▶ Work to complete
For each line below that contains the word "number", return that line.

▶ Source data
(** C8, as the code has it. With retry disabled the operation is executed
    exactly once, in the world of the call; the run ends in the world this
    execution leaves, with its result or with its error as the cause of
    the "after 1 attempts" error. With retry enabled and a number of
    retries [MaxRetryAttempts >= 0] the operation is executed [n] times,
    [1 <= n <= MaxRetryAttempts + 1]: execution [i + 1] is the operation
    in [attemptWorld i], the world the executions, waits and forced
    refreshes before it have led to, and every execution but the last
    failed; when all [MaxRetryAttempts + 1] attempts were made and the
    last one failed, the error returned has the error of the last attempt
    as its cause and names the number of attempts, and the world is the
    one the last execution left. With a negative [MaxRetryAttempts]
    nothing is executed and the error names [MaxRetryAttempts + 1]
    attempts and has no cause. *)
Theorem executeWithRetry_attempts (c : Client) (w : W) :
  let run := executeWithRetry W User operation ctxErr wait forceRefresh Pow c w in
  let maxRetries := MaxRetryAttempts (clientConfig c) in
  let execution (i : nat) := operation (world i 1 (countRequest c) w) in
  (retryEnabled c = false ->
   executions W User run = [fst (operation w)]
   /\ worldAfter W User run = snd (operation w)
   /\ returned W User run
      = match fst (operation w) with
        | Ok user => Ok user
        | Err e => Err (ErrWrap "request failed after 1 attempts: " e)
        end
   /\ forall e, unwrap (ErrWrap "request failed after 1 attempts: " e) = Some e)
  /\ (retryEnabled c = true -> 0 <= maxRetries < 2 ^ 63 - 1 ->
      exists n : nat,
        1 <= Z.of_nat n <= maxRetries + 1
        /\ executions W User run = map (fun i => fst (execution i)) (seq 0 n)
        /\ (forall i, (S i < n)%nat -> exists e, fst (execution i) = Err e)
        /\ (Z.of_nat n = maxRetries + 1 ->
            forall e, fst (execution (n - 1)%nat) = Err e ->
              returned W User run
              = Err (ErrWrap ("request failed after " ++ itoa (maxRetries + 1) ++ " attempts: ")
                       e)
              /\ unwrap (ErrWrap ("request failed after " ++ itoa (maxRetries + 1)
                                  ++ " attempts: ") e) = Some e
              /\ worldAfter W User run = snd (execution (n - 1)%nat)))
  /\ (retryEnabled c = true -> - 2 ^ 63 <= maxRetries < 0 ->
      executions W User run = []
      /\ worldAfter W User run = w
      /\ returned W User run
         = Err (ErrMsg ("request failed after " ++ itoa (maxRetries + 1)
                        ++ " attempts: %!w(<nil>)"))).
Proof.
  intros run maxRetries execution.
  assert (Hrun : run = loop (Z.to_nat (maxAttemptsOf c)) 1 (maxAttemptsOf c) None
                         (countRequest c) w []) by reflexivity.
  clearbody run. split; [| split].
  - intros Hoff.
    assert (Hm : maxAttemptsOf c = 1) by (unfold maxAttemptsOf; rewrite Hoff; reflexivity).
    rewrite Hm in Hrun. change (Z.to_nat 1) with 1%nat in Hrun. subst run.
    unfold loop. rewrite attempts_step.
    destruct (operation w) as [[user | e] w1]; cbn; repeat split.
  - intros Hon Hrange.
    assert (Hm : maxAttemptsOf c = maxRetries + 1).
    { unfold maxAttemptsOf. rewrite Hon. fold maxRetries.
      unfold wrap64. rewrite Z.mod_small; lia. }
    rewrite Hm in Hrun.
    assert (Hs : Z.to_nat (maxRetries + 1) = S (Z.to_nat maxRetries))
      by (rewrite Z2Nat.inj_add by lia; rewrite Nat.add_comm; reflexivity).
    rewrite Hs in Hrun. subst run.
    destruct (attempts_run (maxRetries + 1) (Z.to_nat maxRetries) 1 None
                (countRequest c) w [] ltac:(lia)) as (k & Hk & E & Hre & Hend).
    cbv zeta in E, Hend. fold execution in E, Hre, Hend.
    exists (S k). split; [lia |]. split; [exact E |].
    split.
    { intros i Hi. destruct (Hre i ltac:(lia)) as (e & He & _). exists e. exact He. }
    intros Hn e He. replace (S k - 1)%nat with k in * by lia.
    fold (execution k) in Hend.
    destruct (execution k) as [[user | e1] w1]; cbn [fst snd] in *; [discriminate He |].
    injection He as ->.
    destruct Hend as (_ & [(R1 & R2 & _) | (R1 & _)]); [| lia].
    split; [exact R1 |]. split; [reflexivity | exact R2].
  - intros Hon Hrange.
    assert (Hm : maxAttemptsOf c = maxRetries + 1).
    { unfold maxAttemptsOf. rewrite Hon. fold maxRetries.
      unfold wrap64. rewrite Z.mod_small; lia. }
    rewrite Hm in Hrun.
    assert (Hs : Z.to_nat (maxRetries + 1) = 0%nat) by lia.
    rewrite Hs in Hrun. subst run. repeat split.
Qed.
(** * claude-code-discord: per-channel session orchestrator

    A shallow embedding of the parts of the bot that carry logic:

    - [Guard]: [createWorkspaceWriteGuard] of claude/client.ts, with the
      POSIX [resolve]/[normalize] of node:path it calls;
    - [Client]: [sendToClaudeCode] of claude/client.ts: the streaming loop
      with its startup and activity timers, and the exit-code-1 retry;
    - [Bot]: the channel registry, [onMessage], [processMessage] of index.ts,
      the two revisions of [onClaude] and [onClaudeCancel] of
      claude/command.ts, and the /cancel and /new commands of
      core/command-wrappers.ts, as atomic segments between awaits;
    - [Lifecycle]: the session file ([saveSessionState], [loadSessionState])
      of index.ts, /status of core/command-wrappers.ts and
      [abortAllSessions];
    - [Buttons]: core/button-handlers.ts and [handleButton] of
      discord/bot.ts;
    - [Listener]: the message listener of discord/bot.ts and the prompt
      that [onMessage] builds;
    - [Env]: [loadEnvFile] of index.ts. *)

From Stdlib Require Import String Ascii NArith List Bool Lia.
From stdpp Require Import base option list gmap strings.


(** JavaScript truthiness of a string: the empty string is falsy. *)
Definition truthy (s : string) : bool :=
  match s with EmptyString => false | _ => true end.

(** [s.includes(needle)] *)
Definition includes (needle s : string) : bool :=
  match String.index 0 needle s with Some _ => true | None => false end.

(** [s.startsWith(p)] *)
Definition startsWith (p s : string) : bool := String.prefix p s.

(** [lines.join(sep)] *)
Definition join (sep : string) (l : list string) : string := String.concat sep l.

(** The double quote character, for messages that quote a path. *)
Definition dquote : string := String (Ascii.ascii_of_nat 34) EmptyString.

(** The line feed character. *)
Definition nl : string := String (Ascii.ascii_of_nat 10) EmptyString.

(* ===================================================================== *)
(** ** The workspace write guard *)
(* ===================================================================== *)

Module Guard.

(** *** node:path, POSIX flavour

    [resolve] and [normalize] belong to the runtime, not to the repository;
    they are written after the algorithm of node:path (posix): [resolve]
    prepends its arguments from right to left until an absolute path is
    reached, falling back on the process working directory, and both drop
    empty and [.] segments and fold [..] through [normalizeString]. *)

Definition sep : string := "/".

Definition slash : ascii := Ascii.ascii_of_nat 47.

Fixpoint split_sep (s : string) : list string :=
  match s with
  | EmptyString => [EmptyString]
  | String a r =>
      if Ascii.eqb a slash then EmptyString :: split_sep r
      else match split_sep r with
           | [] => [String a EmptyString]
           | h :: t => String a h :: t
           end
  end.

(** One segment of [normalizeString]; [acc] is the result so far, last
    segment first. *)
Definition normalize_step (allowAboveRoot : bool) (acc : list string) (seg : string)
  : list string :=
  if String.eqb seg "" || String.eqb seg "." then acc
  else if String.eqb seg ".." then
    match acc with
    | top :: rest =>
        if String.eqb top ".." then (if allowAboveRoot then seg :: acc else acc)
        else rest
    | [] => if allowAboveRoot then [seg] else []
    end
  else seg :: acc.

Definition normalizeSegments (allowAboveRoot : bool) (p : string) : list string :=
  rev (fold_left (normalize_step allowAboveRoot) (split_sep p) []).

Definition normalizeString (p : string) (allowAboveRoot : bool) : string :=
  join sep (normalizeSegments allowAboveRoot p).

Definition isAbsolute (p : string) : bool := startsWith sep p.

Fixpoint endsWith_sep (s : string) : bool :=
  match s with
  | EmptyString => false
  | String a EmptyString => Ascii.eqb a slash
  | String _ r => endsWith_sep r
  end.

(** The loop of [resolve], over the arguments from last to first and then
    the process working directory. *)
Fixpoint resolve_loop (args_rev : list string) (resolvedPath : string)
  : string * bool :=
  match args_rev with
  | [] => (resolvedPath, false)
  | p :: rest =>
      if truthy p then
        let resolvedPath := p +:+ sep +:+ resolvedPath in
        if isAbsolute p then (resolvedPath, true)
        else resolve_loop rest resolvedPath
      else resolve_loop rest resolvedPath
  end.

Section Path.

(** [Deno.cwd()], the working directory of the bot process. *)
Variable process_cwd : string.

Definition resolve (args : list string) : string :=
  let '(resolvedPath, resolvedAbsolute) :=
    resolve_loop (rev (process_cwd :: args)) "" in
  let n := normalizeString resolvedPath (negb resolvedAbsolute) in
  if resolvedAbsolute then sep +:+ n
  else if truthy n then n else ".".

▶ Answer space
    the "after 1 attempts" error. With retry enabled and a number of
    as its cause and names the number of attempts, and the world is the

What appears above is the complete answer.